EXERCISE BRIEF: Please take the lines from the one holding "lookup_insert_eq. + by rewrite lookup_insert_ne." through the one holding "lookup_insert_ne in Hk'." in the data below and copy them exactly.

INFORMATION SUPPLIED:
Lemma prov_inv_insert now t t' A k a i :
  prov_inv now t A → A !! k = None → cept_ok k i → t.(pv_next) ≤ a < t'.(pv_next) →
  t'.(pv_ipintercepts) = hash_add k a t.(pv_ipintercepts) →
  t'.(pv_cepts) = <[a := i]> t.(pv_cepts) → t'.(pv_stale) = [] →
  t'.(pv_userintercepts) = users_with k a i t.(pv_userintercepts) →
  events_inv now (<[k := (a, i.(ip_common))]> (owners_of A)) t'.(pv_events) →
  prov_inv now t' (<[k := (a, i)]> A).
Proof.
  intros [] Hk Hok Ha Et Ec Est Eu Hev.
  assert (Hnew : ∀ k' j, A !! k' ≠ Some (a, j)) by (intros k' j Hj; apply pi_fresh0 in Hj; lia).
  assert (Hfind : hash_find k (pv_ipintercepts t) = None) by by rewrite pi_find0, Hk.
  assert (Hnone : ∀ u, user_cept (pv_userintercepts t) u k = None).
  { intros u. apply eq_None_not_Some. intros [b (j & Hj & _)%pi_users0]. by rewrite Hk in Hj. }
  assert (Hu : users_wf (pv_userintercepts t') ∧
    ∀ u k', user_cept (pv_userintercepts t') u k' =
      if decide (ip_username i = Some u ∧ k' = k) then Some a else user_cept (pv_userintercepts t) u k').
  { rewrite Eu. unfold users_with. destruct (ip_username i) as [v|].
    - destruct (users_add_ok (pv_userintercepts t) v k a pi_wf0 (Hnone v)) as [Hw Hv]. split; [done|].
      intros u k'. rewrite Hv. destruct (decide (u = v ∧ k' = k)) as [[-> ->]|Hd].
      + by rewrite decide_True. + rewrite decide_False; [done|]. intros [[= <-] ->]. tauto.
    - split; [done|]. intros u k'. rewrite decide_False; [done|]. by intros [? _]. }
  destruct Hu as [Hwf Hu]. split; try done.
  - rewrite Et. by apply hash_add_ok.
  - intros k'. rewrite Et, hash_find_add by done. destruct (decide (k' = k)) as [->|].
    + by rewrite lookup_insert_eq. + by rewrite lookup_insert_ne.
  - intros b j. rewrite Ec. destruct (decide (b = a)) as [->|Hb].
    + rewrite lookup_insert_eq. split.
      * intros [= <-]. exists k. by rewrite lookup_insert_eq.
      * intros [k' Hk']. destruct (decide (k' = k)) as [->|]; [by rewrite lookup_insert_eq in Hk'; simplify_eq|].
        rewrite lookup_insert_ne in Hk' by done. by apply Hnew in Hk'.
    + rewrite lookup_insert_ne, pi_heap0 by done. split; intros [k' Hk'];
        (destruct (decide (k' = k)) as [->|]; [try (rewrite lookup_insert_eq in Hk'); simplify_eq|]).
      * exists k'. by rewrite lookup_insert_ne.
      * exists k'. by rewrite lookup_insert_ne in Hk'.
  - intros k1 k2 b j1 j2. destruct (decide (k1 = k)) as [->|], (decide (k2 = k)) as [->|]; [done|..];
      rewrite ?lookup_insert_eq, ?lookup_insert_ne by done.
    + intros [= <- <-] H2. by apply Hnew in H2.
    + intros H1 [= <- <-]. by apply Hnew in H1.
    + apply pi_addr0.
  - intros k' b j. destruct (decide (k' = k)) as [->|].
    + rewrite lookup_insert_eq. intros [= <- <-]. lia.
    + rewrite lookup_insert_ne by done. intros ?%pi_fresh0. lia.
  - intros k' b j. destruct (decide (k' = k)) as [->|].
    + rewrite lookup_insert_eq. by intros [= <- <-].
    + rewrite lookup_insert_ne by done. apply pi_ok0.
  - intros u k' b. rewrite Hu. destruct (decide (k' = k)) as [->|].
    + rewrite lookup_insert_eq, Hnone. destruct (decide _) as [[Hd _]|Hd]; split.
      * intros [= <-]. by exists i. * by intros (j & [= <- <-] & _). * done.
      * intros (j & [= <- <-] & ?). tauto.
    + rewrite lookup_insert_ne by done. rewrite decide_False by tauto. apply pi_users0.
  - unfold owners_of. by rewrite fmap_insert.
Qed.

EXERCISE SOLUTION:
    + by rewrite lookup_insert_eq. + by rewrite lookup_insert_ne.
  - intros b j. rewrite Ec. destruct (decide (b = a)) as [->|Hb].
    + rewrite lookup_insert_eq. split.
      * intros [= <-]. exists k. by rewrite lookup_insert_eq.
      * intros [k' Hk']. destruct (decide (k' = k)) as [->|]; [by rewrite lookup_insert_eq in Hk'; simplify_eq|].
        rewrite lookup_insert_ne in Hk' by done. by apply Hnew in Hk'.
    + rewrite lookup_insert_ne, pi_heap0 by done. split; intros [k' Hk'];
        (destruct (decide (k' = k)) as [->|]; [try (rewrite lookup_insert_eq in Hk'); simplify_eq|]).
      * exists k'. by rewrite lookup_insert_ne.
      * exists k'. by rewrite lookup_insert_ne in Hk'.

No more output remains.